Under the current social structure and system, society treats individuals based on their group membership and skin color. In the presence of structural racism and widespread discrimination, high SES may become a risk factor for Black youth. This phenomenon is in contrast with the mainstream work on social determinants of health [72
]. Fundamental Cause Theory (FCT), for example, conceptualizes high SES as a protective rather than risk factor [72
]. We suggest, however, that this is not the case for all groups under all circumstances. Under racism and in the presence of discrimination, high SES may come with hidden costs for minorities such as Blacks. The finding that Blacks who lived in predominantly White communities reported more PRD supports this hypothesis.
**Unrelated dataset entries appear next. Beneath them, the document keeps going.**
(** The pages of a program are not page 0 of memory, which the kernel takes for a null pointer. *)
Lemma program_no_page_zero elf_data elf s ms tr :
  0 < lo → platform_ok → floor strampoline ≠ 0 → elf_ok elf_data elf → program_space lo strampoline elf_data elf s ms tr → no_page_zero tr.
Proof.
  intros Hlo [[_ Hst] _ _] Hne Hok Hps v w Hw. destruct (ps_exact _ _ _ _ _ _ _ Hps v) as [->|Hin]; [eauto|..].
  { rewrite (ps_tramp _ _ _ _ _ _ _ Hps) in Hw. injection Hw as <-. unfold trampoline_pte.
    rewrite pte_ppn_new; [done| |by vm_compute]. unfold floor, PAGE_SIZE. split; [apply Z.div_pos; lia|apply Z.div_lt_upper_bound; lia]. }
  destruct (program_areas _ _ _ _ _ _ _ Hok Hps) as (Hty & Hkeys & _). rewrite <-Hkeys in Hin.
  apply elem_of_concat_fmap in Hin as (a & Ha & (u & -> & Hu)%list_elem_of_fmap).
  assert (floor (u * 4096) = u) as Hfl by (unfold floor, PAGE_SIZE; by rewrite Z.div_mul).
  destruct (area_va lo s ms tr a (u * 4096) (ps_inv _ _ _ _ _ _ _ Hps) Ha) as (f & pg & Hf & Htf & Hpf & _);
    [by apply (proj1 (Forall_forall _ _) Hty)|by rewrite Hfl|].
  rewrite Hfl, Hw in Htf. injection Htf as ->. rewrite Hpf.
  destruct (ms_owns _ _ _ _ (ps_inv _ _ _ _ _ _ _ Hps)) as [_ Hu']. destruct (Hu' f) as [Hr _]; [|lia].
  apply area_frames_owned, elem_of_concat_fmap. exists a. split; [done|by eapply list_elem_of_lookup_2].
Qed.

(** ** [spawn] *)
Lemma put_inner_set_mm t i s k : put_inner t i (set_mm s k) = set_mm s (put_inner t i k).
Proof. unfold put_inner. cbn. by destruct (tcbs k !! t). Qed.
Lemma k_mm_put_inner t i k : k_mm (put_inner t i k) = k_mm k.
Proof. unfold put_inner. by destruct (tcbs k !! t). Qed.

(** Control blocks after a child was made. *)
Lemma child_made k t i i' child :
  inner_of k t = Some i → tcbs k !! next_tcb k = None → let k' := put_inner t i' (add_tcb child k) in
  tcbs k' !! next_tcb k = Some child ∧ inner_of k' t = Some i' ∧ ready_queue k' = ready_queue k ∧ current_ k' = current_ k ∧
  k_efs k' = k_efs k ∧ k_fs k' = k_fs k ∧ INITPROC k' = INITPROC k.
Proof.
  intros [pid Ht]%inner_of_Some Hn k'. assert (t ≠ next_tcb k) as Hne by congruence. unfold k', put_inner. cbn.
  rewrite (lookup_insert_ne _ (next_tcb k) t), Ht by done. cbn.
  split; [by rewrite lookup_insert_ne, lookup_insert_eq by done|]. split; [|done].
  apply inner_of_Some. exists pid. cbn. by rewrite lookup_insert_eq.
Qed.

Lemma run_spawn k trk l t i elf_data elf :
  platform_ok → kspaces_ok lo k trk l → inner_of k t = Some i → tcbs k !! next_tcb k = None →
  pid_current (PID_ALLOCATOR k) < MAX_PID → elf_new elf_data = Some elf → elf_ok elf_data elf → is_u64 (elf_entry elf) →
  (9 + 3 * seg_pages (elf_segs elf_data elf) ≤ avail (frame_allocator (k_mm k)))%nat →
  ∃ pid pa s ksp trk' ms tr f,
    let child := mkTcb pid (cell_new (new_inner f (user_top elf_data elf) (get_top pid) ms (Some t) std_fds)) in
    let k' := set_mm s (put_inner t (with_children (children i ++ [next_tcb k]) i) (add_tcb child (set_kernel_space ksp (set_pids pa k)))) in
    spawn t elf_data k = Ok (k', next_tcb k) ∧ stack_made k pid k' trk' ∧ kspaces_ok lo k' trk' ((ms, tr) :: l) ∧
    program_space lo strampoline elf_data elf s ms tr ∧
    tr !! page_key (floor TRAP_CONTEXT) = Some (pte_new f (Z.lor (Z.lor PERM_R PERM_W) FLAG_V)) ∧
    pte_ppn <$> tr !! page_key (floor TRAP_CONTEXT) = Some f ∧
    get_cx f s = Ok (s, start_context elf_data elf (ms_token ksp) pid) ∧
    ∀ p, p ∈ all_owned l → mem s !! p = mem (k_mm k) !! p.
Proof.
  intros Hpl Hks Hi Hnone Hmax Helf Hok Hen Hav.
  destruct (run_new_stack lo k trk l Hks Hmax) as (pa & pid & s1 & ksp & trk' & Hp1 & Hr1 & Hst & Hks1 & Hm1 & Hav1); [lia|].
  cbn zeta in Hr1, Hst, Hks1. set (k1 := set_kernel_space ksp (set_mm s1 (set_pids pa k))) in *.
  destruct (load_space k1 trk' l elf_data elf Hpl Hks1 Helf Hok) as (s2 & ms & tr & f & Hr2 & Hks2 & Hps2 & Htp & Htr & Hppn & Hm2 & _);
    [change (k_mm k1) with s1; lia|].
  set (k2 := set_mm s2 k1) in *. set (child := mkTcb pid (cell_new (new_inner f (user_top elf_data elf) (get_top pid) ms (Some t) std_fds))).
  set (parent := with_children (children i ++ [next_tcb k]) i).
  assert (cx_ok (start_context elf_data elf (ms_token ksp) pid)) as Hcx.
  { apply start_context_ok; try done; [|apply Hst]. destruct Hks1 as [Hsp _ _]. apply spaces_cons in Hsp as (Hik & _). by eapply token_u64. }
  destruct (write_cx k2 trk' l ms tr f elf_data elf _ Hks2 Hps2 Hppn Hcx) as (s3 & Hset & Hks3 & Hps3 & Hget & _ & Hm3).
  exists pid, pa, s3, ksp, trk', ms, tr, f. cbn zeta. fold child. fold parent.
  set (kc := add_tcb child (set_kernel_space ksp (set_pids pa k))).
  assert (inner_of (add_tcb child k2) t = Some i) as Hi2.
  { apply inner_of_Some in Hi as [pt Ht]. apply inner_of_Some. exists pt. cbn. rewrite lookup_insert_ne by congruence. exact Ht. }
  split; [|split; [|split; [|split; [done|split; [done|split; [done|split; [done|]]]]]]].
  - unfold spawn. run Hp1. run Hr1. run Hr2. run Htp. erewrite bind_ok by reflexivity. fold child. change (next_tcb k2) with (next_tcb k).
    erewrite bind_ok by (by apply borrow_ok).
    erewrite bind_ok.
    2:{ unfold init_trap_cx, kernel_token. erewrite bind_ok by (erewrite bind_ok by reflexivity; reflexivity).
        apply (zoom_ok k_mm set_mm). replace (k_mm (lock t (add_tcb child k2))) with (k_mm k2) by (unfold lock; by case_match).
        replace (KERNEL_SPACE (lock t (add_tcb child k2))) with ksp by (unfold lock; by case_match). exact Hset. }
    erewrite bind_ok.
    2:{ apply release_ok. apply inner_of_Some in Hi2 as [pt Ht]. unfold lock. rewrite Ht. cbn. rewrite lookup_insert_eq. eauto. }
    fold parent. rewrite put_inner_set_mm, put_inner_lock. change (add_tcb child k2) with (set_mm s2 kc). by rewrite put_inner_set_mm.
  - destruct Hst as [H1 H2 H3 H4 H5].
    split; cbn [PID_ALLOCATOR KERNEL_SPACE set_mm]; rewrite ?put_inner_pids, ?put_inner_kernel_space; done.
  - apply (kspaces_ext lo (set_mm s3 k2)); [done| | |done]; cbn; by rewrite ?put_inner_kernel_space, ?put_inner_pids.
  - intros p Hp. rewrite Hm3 by done. change (k_mm k2) with s2. rewrite Hm2 by (apply elem_of_app; by right). by apply Hm1.
Qed.

(** ** [exec] *)
Lemma run_exec k trk l t i tru pid elf_data elf :
  platform_ok → kspaces_ok lo k trk ((memory_set i, tru) :: l) → tcbs k !! t = Some (mkTcb pid (mkCell i false)) → 0 ≤ pid < MAX_PID →
  elf_new elf_data = Some elf → elf_ok elf_data elf → is_u64 (elf_entry elf) →
  (3 + 3 * seg_pages (elf_segs elf_data elf) ≤ avail (frame_allocator (k_mm k)))%nat →
  ∃ s ms tr f, let k' := set_mm s (put_inner t (with_trap_cx_ppn f (with_memory_set ms i)) k) in
    exec t elf_data k = Ok (k', tt) ∧ kspaces_ok lo k' trk ((ms, tr) :: l) ∧
    program_space lo strampoline elf_data elf s ms tr ∧
    tr !! page_key (floor TRAP_CONTEXT) = Some (pte_new f (Z.lor (Z.lor PERM_R PERM_W) FLAG_V)) ∧
    get_cx f s = Ok (s, start_context elf_data elf (ms_token (KERNEL_SPACE k)) pid) ∧
    (∀ p, p ∈ all_owned l → mem s !! p = mem (k_mm k) !! p) ∧
    (∀ p, p ∈ owned (memory_set i) → ¬ in_use lo (frame_allocator s) p) ∧
    (avail (frame_allocator s) + length (owned ms) = avail (frame_allocator (k_mm k)) + length (owned (memory_set i)))%nat.
Proof.
  intros Hpl Hks Ht Hpid Helf Hok Hen Hav.
  destruct (load_space k trk ((memory_set i, tru) :: l) elf_data elf Hpl Hks Helf Hok Hav)
    as (s1 & ms & tr & f & Hr1 & Hks1 & Hps1 & Htp & Htr & Hppn & Hm1 & Ha1). set (k1 := set_mm s1 k) in *.
  assert (inner_of k1 t = Some i) as Hi by (apply inner_of_Some; by exists pid).
  assert (kspaces_ok lo k1 trk ((memory_set i, tru) :: (ms, tr) :: l)) as Hks1'.
  { destruct Hks1 as [Hsp Hkeys Hpids]. split; [|done|done]. eapply spaces_perm; [|exact Hsp]. apply Permutation_skip, Permutation_swap. }
  destruct (drop_space k1 trk (memory_set i) tru ((ms, tr) :: l) Hks1') as (s2 & Hr2 & Hks2 & Hm2 & Hfree & Ha2).
  set (k2 := set_mm s2 k) in *. assert (kspaces_ok lo k2 trk ((ms, tr) :: l)) as Hks2' by (by apply (kspaces_ext lo (set_mm s2 k1))).
  assert (program_space lo strampoline elf_data elf s2 ms tr) as Hps2.
  { eapply program_space_step; [exact Hps1| |intros p _; by rewrite Hm2]. by apply kspaces_ok_inv in Hks2' as [? _]. }
  assert (cx_ok (start_context elf_data elf (ms_token (KERNEL_SPACE k)) pid)) as Hcx.
  { apply start_context_ok; try done. destruct Hks as [Hsp _ _]. apply spaces_cons in Hsp as (Hik & _). by eapply token_u64. }
  destruct (write_cx k2 trk l ms tr f elf_data elf _ Hks2' Hps2 Hppn Hcx) as (s3 & Hset & Hks3 & Hps3 & Hget & Hfa & Hm3).
  exists s3, ms, tr, f. cbn zeta. set (i' := with_trap_cx_ppn f (with_memory_set ms i)).
  split; [|split; [|split; [done|split; [done|split; [done|split; [|split]]]]]].
  - assert (lock t k1 = set_mm s1 (lock t k)) as Hlk by (unfold lock; cbn; by rewrite Ht).
    unfold exec. run Hr1. run Htp. erewrite bind_ok by (by apply borrow_ok). rewrite Hlk.
    erewrite bind_ok by (apply (zoom_ok k_mm set_mm); exact Hr2). fold i'. change (set_mm s2 (set_mm s1 (lock t k))) with (set_mm s2 (lock t k)).
    erewrite bind_ok by (apply tcb_of_ok; unfold lock; rewrite Ht; cbn; by rewrite lookup_insert_eq). cbn [tcb_pid].
    erewrite bind_ok.
    2:{ unfold init_trap_cx, kernel_token. erewrite bind_ok by (erewrite bind_ok by reflexivity; reflexivity).
        apply (zoom_ok k_mm set_mm). cbn [k_mm set_mm]. replace (KERNEL_SPACE (set_mm s2 (lock t k))) with (KERNEL_SPACE k) by (unfold lock; cbn; by rewrite Ht).
        exact Hset. }
    change (set_mm s3 (set_mm s2 (lock t k))) with (set_mm s3 (lock t k)).
    rewrite release_ok by (unfold lock; rewrite Ht; cbn; rewrite lookup_insert_eq; eauto). by rewrite put_inner_set_mm, put_inner_lock.
  - apply (kspaces_ext lo (set_mm s3 k2)); [done| | |done]; cbn; by rewrite ?put_inner_kernel_space, ?put_inner_pids.
  - intros p Hp. rewrite Hm3 by done. change (k_mm k2) with s2. rewrite Hm2. apply Hm1. apply elem_of_app. right. apply elem_of_app. by right.
  - intros p Hp. rewrite Hfa. by apply Hfree.
  - rewrite Hfa. change (k_mm k2) with s2. rewrite Ha2. change (k_mm k1) with s1. lia.
Qed.

(** ** [exit] *)

(** The children [cs] get the parent [p]. *)
Definition adopt (p : nat) (cs : list nat) k : kernel D :=
  foldl (λ k c, match inner_of k c with Some i => put_inner c (with_parent (Some p) i) k | None => k end) k cs.

Definition adopted (p : nat) (cs : list nat) (c : nat) (i : TaskControlBlockInner) : TaskControlBlockInner :=
  if decide (c ∈ cs) then with_parent (Some p) i else i.
Lemma write_user_word k trk ms tr l a ptr bs :
  kspaces_ok lo k trk ((ms, tr) :: l) → 0 < lo → a ∈ areas ms → map_type a = Framed → floor ptr ∈ area_pages a →
  ptr mod 4096 + Z.of_nat (length bs) ≤ 4096 →
  ∃ pa s, translated_refmut (ms_token ms) ptr (k_mm k) = Ok (k_mm k, pa) ∧ write_phys pa bs (k_mm k) = Ok (s, tt) ∧
    kspaces_ok lo (set_mm s k) trk ((ms, tr) :: l) ∧ frame_allocator s = frame_allocator (k_mm k) ∧
    (∀ m j b, (∀ p, p ∈ owned ms → m !! p = mem s !! p) → bs !! j = Some b → user_byte m tr (ptr + Z.of_nat j) = Some b) ∧
    (∀ m b va, (∀ p, p ∈ owned ms → m !! p = mem s !! p) → b ∈ areas ms → map_type b = Framed → floor va ∈ area_pages b →
      ¬ ptr ≤ va < ptr + Z.of_nat (length bs) → user_byte m tr va = user_byte (mem (k_mm k)) tr va) ∧
    ∀ p, p ∈ all_owned ((KERNEL_SPACE k, trk) :: l) → mem s !! p = mem (k_mm k) !! p.
Proof.
  intros [Hsp Hkeys Hpids] Hlo Ha Hty Hva Hfit.
  apply (spaces_perm _ _ _ ((ms, tr) :: (KERNEL_SPACE k, trk) :: l)) in Hsp; [|constructor]. pose proof Hsp as (Hi & _ & _)%spaces_cons.
  destruct (area_va lo (k_mm k) ms tr a ptr Hi Ha Hty Hva) as (f & pg & Hf & Htf & Hpf & Hmf & Hl).
  assert (f ∈ concat (area_frames <$> areas ms)) as Hin by (apply elem_of_concat_fmap; exists a; split; [done|by eapply list_elem_of_lookup_2]).
  assert (lo ≤ f) as Hlf by (destruct (ms_owns _ _ _ _ Hi) as [_ Hu]; destruct (Hu f) as [Hr _]; [by apply area_frames_owned|lia]).
  set (off := Z.to_nat (ptr mod 4096)). set (pg' := take off pg ++ bs ++ drop (off + length bs) pg).
  assert (length pg' = 4096%nat) as Hl' by (unfold pg'; rewrite !length_app, length_take, length_drop; lia).
  pose proof (ms_inv_write lo (k_mm k) ms tr f pg' Hi Hin Hl') as Hi'.
  destruct (spaces_write _ _ _ _ _ f pg' Hsp ltac:(by apply area_frames_owned) Hl' Hi') as [Hsp' Hm].
  exists (f * 4096 + Z.of_nat off). eexists. split; [|split; [by apply (write_phys_ok f bs off pg); [done|done|lia]|split; [|split; [done|split; [|split; [|exact Hm]]]]]].
  - unfold translated_refmut, ms_token. rewrite translate_va_token by (eapply rep_root_range, Hi).
    erewrite bind_ok by (eapply run_translate_va; [apply Hi|exact Htf]). erewrite bind_ok by apply unwrap_some.
    unfold phys. rewrite Hpf. rewrite (proj2 (Z.eqb_neq _ _)) by lia. unfold off. by rewrite Z2Nat.id by lia.
  - split; [eapply spaces_perm; [|exact Hsp']; constructor|done|done].
  - intros m j b Heq Hj. pose proof (lookup_lt_Some _ _ _ Hj) as Hjl.
    assert (floor (ptr + Z.of_nat j) = floor ptr) as Hfl by (unfold floor, PAGE_SIZE; lia).
    rewrite (user_byte_page _ _ _ (area_pte a f) pg'); [|by rewrite Hfl|rewrite Hpf, Heq by (by apply area_frames_owned); cbn; apply lookup_insert_eq].
    replace (Z.to_nat ((ptr + Z.of_nat j) mod 4096)) with (off + j)%nat by lia. rewrite <-Hj. apply lookup_spliced; lia.
  - intros m b va Heq Hb Htb Hvb Hout. destruct (area_va lo (k_mm k) ms tr b va Hi Hb Htb Hvb) as (g & pgg & Hg & Htg & Hpg & Hmg & _).
    assert (g ∈ owned ms) as Hgo by (apply area_frames_owned, elem_of_concat_fmap; exists b; split; [done|by eapply list_elem_of_lookup_2]).
    rewrite (user_byte_page (mem (k_mm k)) _ _ _ pgg Htg) by (by rewrite Hpg). destruct (decide (g = f)) as [->|Hne].
    + assert (floor va = floor ptr) as Hfl by (by apply (area_va_inj lo (k_mm k) ms tr b a va ptr f)).
      assert (pgg = pg) as -> by congruence. rewrite (user_byte_page _ _ _ _ pg' Htg).
      * apply lookup_beside; [lia|]. unfold floor, PAGE_SIZE in Hfl. lia.
      * rewrite Hpg, Heq by done. cbn. apply lookup_insert_eq.
    + apply (user_byte_page _ _ _ _ pgg Htg). rewrite Hpg, Heq by done. cbn. by rewrite lookup_insert_ne by done.
Qed.
(* ===== verification/Trap.v ===== *)
(** * Traps and the run of the kernel ([os/src/trap/mod.rs], [os/src/main.rs])

    [trap_handler], the return to user mode, and what a thread of the kernel does
    when [run_tasks] switches to it.  [kstep] puts them together: user programs
    change their memory and trap, the processor is dispatched when nothing runs. *)

From Stdlib Require Import String.
From S2P Require Import Prelude Bytes Console BlockCache Layout Bitmap Efs Vfs Address FrameAlloc PageTable UserBuf MemorySet.
From S2P Require Import Context Pid Kernel Task Virtio Manager Processor OsFile Syscall.

(** What the user program has in the registers when it traps. *)
Record user_regs := mkRegs { ur_x : list Z; ur_sstatus : Z; ur_sepc : Z; ur_stval : Z }.

(** The context after [__alltraps] (see [Asm.trap_saved]). *)
Definition saved (u : user_regs) (cx : TrapContext) : TrapContext :=
  mkTrapContext ((λ i, nth i (if bool_decide (i = 0 ∨ i = 4)%nat then x cx else ur_x u) 0) <$> seq 0 32)
    (ur_sstatus u) (ur_sepc u) (kernel_satp cx) (kernel_sp cx) (Context.trap_handler cx).

Section trap.
Context {D : Type} `{BlockDevice D} `{Platform}.
Notation K := (K D).

Definition set_kernel_trap_entry : K unit := modify (set_stvec trap_from_kernel_entry).
Definition set_user_trap_entry : K unit := modify (set_stvec TRAMPOLINE).
Definition enable_timer_interrupt : K unit := modify (set_stimer true).

(** [cx = current_trap_cx(); cx.x[10] = result as usize] *)
Definition finish_syscall (result : Z) : K unit :=
  ppn ← current_trap_cx;
  cx ← on_mm (get_cx ppn);
  on_mm (set_cx ppn (set_x 10 (wrap64 result) cx)).

(** The arguments of [__restore]: where the context is and the user's token. *)
Definition trap_return : K (Z * Z) :=
  set_user_trap_entry;;
  user_satp ← current_user_token;
  mret (TRAP_CONTEXT, user_satp).

(** The result says how the handler is left: to user mode, or by a switch. *)
Definition trap_handler (cause : Cause) (stval : Z) : K (option (Z * Z)) :=
  set_kernel_trap_entry;;
  match cause with
  | UserEnvCall =>
      (* jump to next instruction anyway *)
      ppn ← current_trap_cx;
      cx ← on_mm (get_cx ppn);
      let cx := with_sepc (wrap64 (sepc cx + 4)) cx in
      on_mm (set_cx ppn cx);;
      result ← syscall (arg (x cx) 17) [arg (x cx) 10; arg (x cx) 11; arg (x cx) 12; arg (x cx) 13];
      match result with
      | Returned v => finish_syscall v;; r ← trap_return; mret (Some r)
      | Switched => mret None
      end
  | StoreFault | StorePageFault | InstructionFault | InstructionPageFault | LoadFault | LoadPageFault =>
      ppn ← current_trap_cx;
      cx ← on_mm (get_cx ppn);
      sbi (println (str "[kernel] " ++ cause_debug cause ++ str " in application, bad addr = " ++ fmt_hex stval ++
        str ", bad instruction = " ++ fmt_hex (sepc cx) ++ str ", core dumped."));;
      (* page fault exit code *)
      exit_current (-2);;
      mret None
  | IllegalInstruction =>
      sbi (println (str "[kernel] IllegalInstruction in application, core dumped."));;
      (* illegal instruction exit code *)
      exit_current (-3);; mret None
  | SupervisorTimer => set_next_trigger;; suspend_current InTimer;; mret None
  | OtherCause => mthrow Panicked
  end.

(** From the user program to the end of the handler. *)
Definition trap (cause : Cause) (u : user_regs) : K (option (Z * Z)) :=
  ppn ← current_trap_cx;
  cx ← on_mm (get_cx ppn);
  on_mm (set_cx ppn (saved u cx));;
  trap_handler cause (ur_stval u).

(** What the thread does that [__switch] continues. *)
Definition resume (th : kthread) : K (option (Z * Z)) :=
  match th with
  | Fresh _ | InTimer => r ← trap_return; mret (Some r)
  | InYield => finish_syscall 0;; r ← trap_return; mret (Some r)
  | InStdin buffers =>
      o ← stdin_poll buffers;
      match o with
      | Returned v => finish_syscall (to_isize v);; r ← trap_return; mret (Some r)
      | Switched => mret None
      end
  end.

(** One iteration of [run_tasks], up to the return to user mode or the next switch. *)
Definition run_next : K (option (Z * Z)) :=
  r ← dispatch;
  match r with
  | Some task => th ← read_inner task task_cx; resume th
  | None => mret None
  end.

(** A store of the user program, to a page that its table lets it write. *)
Definition user_store (va : Z) (b : byte) : K unit :=
  token ← current_user_token;
  o ← on_mm (translate (floor va) (from_token token));
  pte ← unwrap o;
  if pte_is_valid pte && pte_writable pte && negb (Z.land (pte_flags pte) FLAG_U =? 0) then
    p ← on_mm (read_page (pte_ppn pte));
    p ← set_index p (page_offset va) b;
    on_mm (write_page (pte_ppn pte) p)
  else mthrow Panicked.

(** The runs of the machine after start-up: nothing runs and the loop of [run_tasks] is at
    its head, or the user program of the current task runs. *)
Inductive kstep : kernel D → kernel D → Prop :=
  | step_dispatch k k' r : current_ k = None → run_next k = Ok (k', r) → kstep k k'
  | step_store k k' va b : is_Some (current_ k) → user_store va b k = Ok (k', tt) → kstep k k'
  | step_trap k k' cause u r : is_Some (current_ k) → trap cause u k = Ok (k', r) → kstep k k'.

(** ** Start-up *)

(** Memory [mem] and device [d], before [rust_main]. *)
Definition power_on (mem : gmap Z page) (d : Cache.state D) : kernel D :=
  mkKernel (mkMm mem new) (mkMemorySet (mkPageTable 0 []) []) pid_new ∅ 0 [] None None [] d
    (mkEfs (mkBitmap 0 0) (mkBitmap 0 0) 0 0) [] 0 0 0 [] 0 false.

(** [MemorySet::activate] *)
Definition activate (ms : MemorySet) : K unit := modify (set_satp (ms_token ms)).

(** [mm::init], with the first use of [KERNEL_SPACE] *)
Definition mm_init (sym : kernel_symbols) : K unit :=
  on_mm (init_frame_allocator (ekernel sym));;
  ms ← on_mm (new_kernel strampoline sym);
  modify (set_kernel_space ms);;
  activate ms.

(** The permissions of a page in the middle of a section. *)
Definition mid_page (s e : Z) : K Z :=
  ms ← gets KERNEL_SPACE;
  o ← on_mm (ms_translate (floor (wrap64 (s + e) / 2)) ms);
  unwrap o.

Definition remap_test (sym : kernel_symbols) : K unit :=
  p ← mid_page (stext sym) (etext sym);
  assert_ (negb (pte_writable p));;
  p ← mid_page (srodata sym) (erodata sym);
  assert_ (negb (pte_writable p));;
  p ← mid_page (sdata sym) (edata sym);
  assert_ (negb (pte_executable p)).

(** The first use of [ROOT_INODE], in [list_apps], and with it of [BLOCK_DEVICE] *)
Definition open_root : K unit := virtio_new;; fs ← on_fs Efs.open; _ ← on_fs (root_inode fs); modify (set_efs fs).

(** The first use of [INITPROC], and [add_initproc] *)
Definition add_initproc : K unit :=
  r ← open_file (String.list_byte_of_string "ch6b_initproc") RDONLY;
  inode ← unwrap r;
  v ← read_all inode;
  t ← task_new v;
  modify (set_initproc (Some t));;
  add_task t.

Definition rust_main (sym : kernel_symbols) : K unit :=
  sbi (println (str "[kernel] Hello, world!"));;
  mm_init sym;;
  remap_test sym;;
  set_kernel_trap_entry;;
  enable_timer_interrupt;;
  set_next_trigger;;
  open_root;;
  list_apps;;
  add_initproc.
End trap.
Findings of the current study should be interpreted with regard to the study limitations. First of all, we could only control for a few confounders. Several important variables such as family type, attribution of discrimination, vigilance, racial identity, social support, coping, and other types of stress were not included. Second, we did not study the mechanism for the effects of gender, age, place, and SES and PRD. A wide range of social, cognitive, psychological, and behavioral processes may interfere with experience, expectation, and attribution of discrimination [10
]. Despite these limitations, high sample size and long duration of follow up were among the strengths of this study.
4.2. Future Research
There is a need to study the interactive effects of race, ethnicity, gender, SES, and place of residence on PRD in causing racial health disparities. There is a need to study the role of other affective reactions such as anxiety and anger in explaining the effects of PRD [76
]. The effects of the above social constructs are multiplicative rather than additive. Research should also test whether the same intersections influence the link between PRD and undesired physical and mental health outcomes. Such research will help us understand why male gender and high SES operate as vulnerability factors for PRD. One potential explanation is that males and high SES people do not expect discrimination or they find discrimination more unfair [78
]. Another explanation is males and high SES Blacks may not have the same access to social support that can buffer the effects of PRD or may not use their social relations to discuss PRD. It is unknown whether male and high SES Blacks are more vigilant for discriminatory cues or are simply more discriminated against [79
]. Future research should examine how resilience, coping, social support, individual behaviors, norms, and context explain differential exposure and vulnerability to PRD. Masculine ideologies and other social identities may have a role [80
]. Mediational analysis is also suggested for future studies. Finally, it is unclear why objective SES indicators such as family income and education operate differently from subjective SES in increasing exposure and vulnerability to PRD [23
To conclude, the findings reported here introduce male gender, high SES (family income), and living in predominantly White communities as vulnerability factors for PRD for Black youth. Future research should test whether PRD has a stronger link with psychopathology in males and high SES individuals than in females and those in low SES. Such research may explain the high prevalence of depression in high SES Blacks, and diminished effects of SES on the health of Blacks.